Candida glabrata Dihydrofolate Reductase complexed with NADPH and 2,4-diamino-5-(3-(2,5-dimethoxyphenyl)prop-1-ynyl)-6-ethylpyrimidine (UCP120B)

Summary for 3CSE

• Entry DOI: 10.2210/pdb3cse/pdb
• Descriptor: Dihydrofolate reductase, NADPH DIHYDRO-NICOTINAMIDE-ADENINE-DINUCLEOTIDE PHOSPHATE, 5-[3-(2,5-dimethoxyphenyl)prop-1-yn-1-yl]-6-ethylpyrimidine-2,4-diamine, ... (4 entities in total)
• Functional Keywords: protein-ligand complex, reductase, oxidoreductase
• Biological source: Candida glabrata (yeast)
• Total number of polymer chains: 2
• Total formula weight: 54970.24

Authors

Liu, J.,Anderson, A.C. (deposition date: 2008-04-09, release date: 2008-11-25, Last modification date: 2024-02-21)

Primary citation

Liu, J.,Bolstad, D.B.,Smith, A.E.,Priestley, N.D.,Wright, D.L.,Anderson, A.C.
Structure-guided development of efficacious antifungal agents targeting Candida glabrata dihydrofolate reductase.
Chem.Biol., 15:990-996, 2008

PubMed Abstract: Candida glabrata is a lethal fungal pathogen resistant to many antifungal agents and has emerged as a critical target for drug discovery. Over the past several years, we have been developing a class of propargyl-linked antifolates as antimicrobials and hypothesized that these compounds could be effective inhibitors of dihydrofolate reductase (DHFR) from C. glabrata. We initially screened a small collection of these inhibitors and found modest levels of potency. Subsequently, we determined the crystal structure of C. glabrata DHFR bound to a representative inhibitor with data to 1.6 A resolution. Using this structure, we designed and synthesized second-generation inhibitors.

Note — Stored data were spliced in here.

Definition sample_candidate : CaptureDocument :=
  {| doc_schemaVersion := CAPTURE_DOCUMENT_SCHEMA_VERSION; doc_source := sample_source; doc_sourceText := "text";
     doc_targetText := "Text";
     doc_blocks := [{| block_id := "b1"; block_order := num_of_Z 0; block_sourceSegmentId := "s1";
       block_locator := PageLocator (num_of_Z 1) None; block_sourceText := "text"; block_targetText := "Text" |}];
     doc_rawSegments := [sample_segment]; doc_extractionEngine := sample_engine;
     doc_structuringEngine := sample_engine; doc_warnings := None; doc_speakers := None;
     doc_createdAt := "2026-01-01T00:00:00Z" |}.
(* ===== verification/AcceptanceModel.v ===== *)
(** * Records of the acceptance contract

    The interfaces of packages/capture-acceptance-contract/src/codecs.ts.  A
    property whose type is a single literal ([schemaVersion], [producer], the
    clean-up flags, the privacy flags) carries no information and has no field
    here; the decoders check it all the same. *)

From S2P Require Import Prelude JsNum CapabilityRegistry.

Inductive Tier : Type := Candidate | Published.
Inductive MediaKind : Type := Jpeg | Pdf.
Inductive Outcome : Type := Passed | Failed.
Inductive SourceGate : Type := D3 | D6.

#[export] Instance Tier_eq_dec : EqDecision Tier.
Proof. solve_decision. Defined.
#[export] Instance MediaKind_eq_dec : EqDecision MediaKind.
Proof. solve_decision. Defined.
#[export] Instance Outcome_eq_dec : EqDecision Outcome.
Proof. solve_decision. Defined.
#[export] Instance SourceGate_eq_dec : EqDecision SourceGate.
Proof. solve_decision. Defined.

Record RootBinding : Type := {
  ordinal : Z;
  role : string;
  rootRefDigest : string;
  rootGeneration : Z;
  specDigest : string;
  reservedListenerIdentity : string;
}.

#[export] Instance RootBinding_eq_dec : EqDecision RootBinding.
Proof. solve_decision. Defined.

(** The fields of a bound [Binding], which are those of an expected one. *)
Record ExpectedBindingContext : Type := {
  bindingAttemptId : string;
  groupRefDigest : string;
  groupGeneration : Z;
  rootBindings_of : list RootBinding;
  activationReceiptDigest : string;
}.

#[export] Instance ExpectedBindingContext_eq_dec : EqDecision ExpectedBindingContext.
Proof. solve_decision. Defined.

Inductive Binding : Type :=
| unbound
| bound (context : ExpectedBindingContext).

Record ScopeBase : Type := {
  scope_contractSha256 : string;
  scope_parentGate : ParentGate;
  scope_tier : Tier;
  scope_runIdDigest : string;
  scope_sequenceIndex : Z;
  scope_childKey : string;
  scope_legId : string;
  scope_childId : string;
  scope_childPlanDigest : string;
}.

Inductive ProducerChildScope : Type :=
| PlannedChildScope (base : ScopeBase)
| PreparedChildScope (base : ScopeBase) (binding : ExpectedBindingContext)
| ReadyChildScope (base : ScopeBase) (binding : ExpectedBindingContext)
    (invocationSha256 outputPathNonce : string).

Inductive LedgerBinding : Type :=
| LedgerBindingD3 (ledgerSha256 candidateId candidateManifestSha256 : string)
| LedgerBindingD6 (ledgerSha256 publicationLedgerSha256 downloadBundleSha256 : string).

Definition sourceGate (ledger : LedgerBinding) : SourceGate :=
  match ledger with LedgerBindingD3 _ _ _ => D3 | LedgerBindingD6 _ _ _ => D6 end.

Record ArtifactDigest : Type := { artifactKey : string; artifact_sha256 : string }.

Record WireLedgerBinding : Type := {
  wire_ledger : LedgerBinding;
  wire_artifactDigests : list ArtifactDigest;
}.

Record FixtureAssignment : Type := {
  fixtureIndex : Z;
  fixtureKey : string;
  fixtureIdentitySha256 : string;
  mediaKind : MediaKind;
  page : option Z;
  mediaCapabilityHandle : string;
  mediaCapabilityHandleSha256 : string;
  oracleCapabilityHandle : string;
  oracleCapabilityHandleSha256 : string;
  mediaSha256 : string;
  oracleSha256 : string;
  expectedNormalizedTruthSha256 : string;
  expectedAnchorSetSha256 : string;
  cerThreshold : num;
  artifactId : string;
}.

Record ProducerChildInvocation : Type := {
  inv_contractSha256 : string;
  inv_parentGate : ParentGate;
  inv_tier : Tier;
  inv_sequenceIndex : Z;
  inv_childKey : string;
  inv_legId : string;
  inv_childId : string;
  inv_root : string;
  inv_binding : ExpectedBindingContext;
  inv_artifactIds : list string;
  inv_ledgerBinding : LedgerBinding;
  inv_predecessorCleanupProofSha256 : option string;
  inv_fixtureAssignments : list FixtureAssignment;
  inv_outputPathNonce : string;
  invocationSha256 : string;
}.

Record SemanticFixtureResult : Type := {
  res_fixtureIndex : Z;
  res_fixtureKey : string;
  res_fixtureIdentitySha256 : string;
  res_mediaKind : MediaKind;
  res_page : option Z;
  res_mediaCapabilityHandleSha256 : string;
  res_oracleCapabilityHandleSha256 : string;
  res_mediaSha256 : string;
  res_oracleSha256 : string;
  actualNormalizedOutputSha256 : string;
  res_expectedNormalizedTruthSha256 : string;
  res_expectedAnchorSetSha256 : string;
  cer : num;
  anchorOmissions : Z;
  res_cerThreshold : num;
  outcome_of : Outcome;
  projectionSha256 : string;
  res_artifactId : string;
}.

Record ConsumerSemanticResult : Type := {
  sem_contractSha256 : string;
  sem_consumer : string;
  sem_parentGate : ParentGate;
  sem_tier : Tier;
  sem_sequenceIndex : Z;
  sem_childKey : string;
  sem_legId : string;
  sem_childId : string;
  sem_artifactIds : list string;
  sem_fixtureResults : list SemanticFixtureResult;
  semanticResultSha256 : string;
}.

Record ProducerCleanup : Type := {
  reconcileRefSha256 : string;
  generation : Z;
  automaticAttempts : Z;
  proofSha256 : string;
}.

(** A [WireFixtureResult] adds two literals to a [SemanticFixtureResult]. *)
Record AcceptanceChildWire : Type := {
  wire_contractSha256 : string;
  wire_parentGate : ParentGate;
  wire_tier : Tier;
  wire_runIdDigest : string;
  wire_sequenceIndex : Z;
  wire_childKey : string;
  wire_legId : string;
  wire_childId : string;
  wire_root : string;
  wire_artifactIds : list string;
  wire_ledgerBinding : WireLedgerBinding;
  wire_invocationSha256 : string;
  wire_fixtureAssignments : list FixtureAssignment;
  wire_fixtureResults : list SemanticFixtureResult;
  childSemanticResultSha256 : string;
  producerCleanup_of : ProducerCleanup;
  wireSha256 : string;
}.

These inhibitors bind the C. glabrata DHFR enzyme with subnanomolar potency, display greater than 2000-fold levels of selectivity over the human enzyme, and inhibit the growth of C. glabrata at levels observed with clinically employed therapeutics.

PubMed: 18804036
DOI: 10.1016/j.chembiol.2008.07.013

Experimental method

X-RAY DIFFRACTION (1.6 Å)